Forms – Our Small Business Services segment is a leading provider of printed forms to small businesses including, billing forms, work orders, job proposals, purchase orders, invoices and personnel forms. This segment also offers computer forms compatible with accounting software packages commonly used by small businesses. Forms produced by our Financial Services and Direct Checks segments include deposit tickets and check registers.
Accessories and other products – Small Business Services produces products which are designed to provide small business owners with the customized documents necessary to efficiently manage their business including envelopes, office supplies, stamps and labels, as well as retail packaging supplies. Our Financial Services and Direct Checks segments offer checkbook covers and stamps.
Marketing solutions – All three of our segments offer products and services that help small businesses and financial institutions promote their businesses and acquire customers. Our Small Business Services segment offers services such as web design, hosting and other web services, logo design, search engine marketing, and digital printing services designed to fulfill the sales and marketing needs of small businesses, as well as products such as business cards, greeting cards, brochures and apparel.

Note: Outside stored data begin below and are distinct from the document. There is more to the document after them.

(* ===== verification/Ipc.v ===== *)
(** The master process's system interface: the clock and epoll wrappers of
    [sys.c], the client side of the ndhc-sockd protocol ([request_sockd_fd] of
    [sockd.c]) and of the ndhc-ifch protocol ([ifchwrite], [carrier_isup] of
    [ifchange.c]). *)

From S2P Require Import Prelude Types World.

Section Ipc.
Context `{!Env}.

(** [curms()]: the monotonic clock in milliseconds. *)
Definition curms : M Z :=
  t ← ask env_clock;
  match t with
  | None => suicide "clock_gettime failed"
  | Some (sec, nsec) => mret (sec * 1000 + nsec / 1000000)
  end.

(** [nk_random_u32(&cs->rnd_state)]: ncmlib's generator returns a uint32_t. *)
Definition nk_random_u32 : M Z := r ← ask env_random; mret (u32 r).

Definition epoll_add (fd : Z) : M unit :=
  emit (AEpollAdd fd);;
  ok ← ask env_epoll_ctl;
  if ok : bool then mret tt else suicide "epoll_add failed".

Definition epoll_del (fd : Z) : M unit :=
  emit (AEpollDel fd);;
  ok ← ask env_epoll_ctl;
  if ok : bool then mret tt else suicide "epoll_del failed".

Definition close (fd : Z) : M unit := emit (AClose fd).

(** Returns the descriptor and the reply character; [response] says whether
    the caller passes a pointer for the latter.  (With an empty request C
    leaves [*response] unset; no caller sends one.) *)
Definition request_sockd_fd (buf : list Z) (response : bool) : M (Z * Z) :=
  match buf with
  | [] => mret (-1, 0)
  | b0 :: _ =>
    emit (ASockd buf);;
    r ← ask env_sockd;
    match r with
    | SockdWriteFails _ => suicide "request_sockd_fd: write failed"
    | SockdEof => suicide "request_sockd_fd: recvmsg received EOF"
    | SockdRecvFails => suicide "request_sockd_fd: recvmsg failed"
    | SockdNoFd => suicide "request_sockd_fd: sockd reply did not include a fd"
    | SockdFd repc fd =>
      if negb response && negb (repc =? b0)
      then suicide "request_sockd_fd: unexpected sockd reply"
      else mret (fd, repc)
    end
  end.

(** 0 when ndhc-ifch answers with the single character '+'. *)
Definition ifchwrite (buf : list Z) : M Z :=
  emit (AIfch buf);;
  r ← ask env_ifch;
  match r with
  | IfchWriteFails => mret (-1)
  | IfchEof => exit 0
  | IfchRecvFails => suicide "ifchwrite: recvmsg failed"
  | IfchData data => mret (if bytes_eqb data [ch "+"%char] then 0 else -1)
  end.

Definition carrier_isup : M bool :=
  r ← ifchwrite (chars "carrier:;");
  mret (r =? 0).

End Ipc.

(** * What these operations preserve *)

Section IpcLemmas.
Context `{!Env}.

Lemma curms_io : io_only curms.
Proof. unfold curms. io_tac. Qed.
Lemma nk_random_u32_io : io_only nk_random_u32.
Proof. unfold nk_random_u32. io_tac. Qed.
Lemma epoll_add_io fd : io_only (epoll_add fd).
Proof. unfold epoll_add. io_tac. Qed.
Lemma epoll_del_io fd : io_only (epoll_del fd).
Proof. unfold epoll_del. io_tac. Qed.
Lemma close_io fd : io_only (close fd).
Proof. apply io_emit. Qed.
Lemma request_sockd_fd_io buf resp : io_only (request_sockd_fd buf resp).
Proof. unfold request_sockd_fd. io_tac. Qed.
Lemma ifchwrite_io buf : io_only (ifchwrite buf).
Proof. unfold ifchwrite. io_tac. Qed.
#[local] Hint Resolve ifchwrite_io : io.
Lemma carrier_isup_io : io_only carrier_isup.
Proof. unfold carrier_isup. io_tac. Qed.

Lemma curms_safe : safe world_ok curms (fun _ => True).
Proof. unfold curms. safe_tac. Qed.
Lemma nk_random_u32_safe : safe world_ok nk_random_u32 (fun r => 0 <= r < 2 ^ 32).
Proof. unfold nk_random_u32. safe_tac. apply u32_range. Qed.
Lemma epoll_add_safe fd : safe world_ok (epoll_add fd) (fun _ => True).
Proof. unfold epoll_add. safe_tac. Qed.
Lemma epoll_del_safe fd : safe world_ok (epoll_del fd) (fun _ => True).
Proof. unfold epoll_del. safe_tac. Qed.
Lemma close_safe fd : safe world_ok (close fd) (fun _ => True).
Proof. apply safe_emit. Qed.
Lemma request_sockd_fd_safe buf resp : safe world_ok (request_sockd_fd buf resp) (fun _ => True).
Proof. unfold request_sockd_fd. safe_tac. Qed.
Lemma ifchwrite_safe buf : safe world_ok (ifchwrite buf) (fun r => r = 0 \/ r = -1).
Proof. unfold ifchwrite. safe_tac; auto. zcases; auto. destruct (bytes_eqb _ _); auto. Qed.
#[local] Hint Resolve ifchwrite_safe : safe.
Lemma carrier_isup_safe : safe world_ok carrier_isup (fun _ => True).
Proof. unfold carrier_isup. safe_tac. Qed.
End IpcLemmas.
#[export] Hint Resolve curms_io nk_random_u32_io epoll_add_io epoll_del_io close_io
  request_sockd_fd_io ifchwrite_io carrier_isup_io : io.
#[export] Hint Resolve curms_safe nk_random_u32_safe epoll_add_safe epoll_del_safe close_safe
  request_sockd_fd_safe ifchwrite_safe carrier_isup_safe : safe.
(** Deconfiguration happens once: the command is sent only while the interface
    counts as configured; after a confirmed deconfiguration the remembered
    configuration is empty, a second request succeeds without a command, and a
    failed one leaves everything as it was. *)
Theorem ifchange_deconfig_once `{!Env} (w : World) :
  wp ifchange_deconfig (fun r w' =>
    if negb (ifDeconfig (cs w) =? 0) then r = 0 /\ w' = w
    else trace w' = AIfch deconfig_command :: trace w /\
      (r = 0 /\ cfg_packet w' = dhcpmsg_zero /\ ifchange_deconfig w' = (Ret 0, w') \/
       r = -1 /\ cs w' = cs w /\ cfg_packet w' = cfg_packet w))
    (fun h _ => ifDeconfig (cs w) = 0 /\ ifch_gone w h) w.
Proof.
  unfold ifchange_deconfig at 1. wp_run.
  destruct (Z.eqb_spec (ifDeconfig (cs w)) 0) as [Hd|Hd]; cbn [negb]; [|by wp_run].
  unfold ifchwrite, ifch_gone. wp_run. rsimpl.
  destruct (env_ifch (tick w)) as [| | |data] eqn:Ei; wp_run;
    [cbn [Z.leb Z.compare]; wp_run; split; [done|by right]|done|by eauto|].
  unfold bytes_eqb. case_bool_decide; cbn [Z.leb Z.compare]; wp_run; (split; [done|]); [left|by right].
  split_and!; done.
Qed.
(* ===== verification/Leasefile.v ===== *)
(** Writing the current address to the lease file ([leasefile.c]). *)

From S2P Require Import Prelude Types Options World Samples Ipc Ifchange.

Section Leasefile.
Context `{!Env}.

(** [ipnum] is the address as stored ([s_addr]).  The EINTR retry loop around
    [ftruncate] is one external call that yields its final result. *)
Definition write_leasefile (ipnum : Z) : M unit :=
  fd ← gets leasefilefd;
  if fd <? 0 then mret tt
  else
    ip ← ub (inet_ntop (le32 ipnum));
    let out := ip ++ [10] in
    let olen := zlen out in
    if INET_ADDRSTRLEN <=? olen then mret tt
    else
      ok ← ask env_ftruncate;
      if ok : bool then
        emit (ALease out);;
        _ ← ask env_send;
        mret tt
      else mret tt.

End Leasefile.

Lemma write_leasefile_io `{!Env} ipnum : io_only (write_leasefile ipnum).
Proof. unfold write_leasefile. io_tac. Qed.
Lemma write_leasefile_safe `{!Env} ipnum : safe world_ok (write_leasefile ipnum) (fun _ => True).
Proof.
  unfold write_leasefile. safe_step. safe_step; [by safe_tac|].
  eapply safe_bind; [|intros ip _; by safe_tac].
  apply (safe_ub _ _ (fun _ => True)). destruct (inet_ntop_le32 ipnum) as (s & -> & _). eauto.
Qed.
#[export] Hint Resolve write_leasefile_io : io.
#[export] Hint Resolve write_leasefile_safe : safe.

(** * Properties *)

(** With a lease file open, the address taken becomes the file's whole
    content, followed by a newline, once the old content has been cut off; but an
    address of fifteen characters is never written, although the buffer has room
    for it, and the file keeps the previous lease. *)
Theorem lease_file_content `{!Env} (ipnum : Z) (s : list Z) (w : World) :
  0 <= leasefilefd w -> inet_ntop (le32 ipnum) = Some s ->
  write_leasefile ipnum w =
    (Ret tt,
     if 15 <=? zlen s then w
     else if env_ftruncate (tick w)
          then w <| tick ::= (fun t => S (S t)) |> <| trace ::= cons (ALease (s ++ [10])) |>
          else w <| tick ::= S |>).
Proof.
  intros Hfd Hs. unfold write_leasefile, mbind, M_bind, gets. replace (_ <? 0) with false by lia.
  rewrite Hs. cbn [ub mret M_ret]. rewrite zlen_app, zlen_cons, zlen_nil. unfold INET_ADDRSTRLEN.
  replace (16 <=? zlen s + (1 + 0)) with (15 <=? zlen s) by lia.
  destruct (15 <=? zlen s); [done|]. unfold ask.
  destruct (env_ftruncate (tick w)); [|done]. reflexivity.
Qed.

(** 192.168.0.9 is written, 192.168.100.100 is not. *)
Lemma lease_file_content_witness :
  let E := sample_env 0 0 in
  let w := sample_world <| leasefilefd := 4 |> in
  write_leasefile (of_le [192; 168; 0; 9]) w =
    (Ret tt, w <| tick := 2%nat |> <| trace := [ALease (chars "192.168.0.9" ++ [10])] |>) /\
  write_leasefile (of_le [192; 168; 100; 100]) w = (Ret tt, w).
Proof.
  intros E w. split.
  - exact (lease_file_content (of_le [192; 168; 0; 9]) (chars "192.168.0.9") w ltac:(vm_compute; discriminate) ltac:(vm_compute; reflexivity)).
  - exact (lease_file_content (of_le [192; 168; 100; 100]) (chars "192.168.100.100") w ltac:(vm_compute; discriminate) ltac:(vm_compute; reflexivity)).
Defined.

Financial Services offers various customer acquisition programs and marketing communications services, while Direct Checks provides package insert programs under which companies’ marketing materials are included in our check packages.
Other services – All three of our segments provide fraud protection services. In addition, our Small Business Services segment offers payroll services, and Financial Services provides financial institution profitability, regulatory and compliance programs.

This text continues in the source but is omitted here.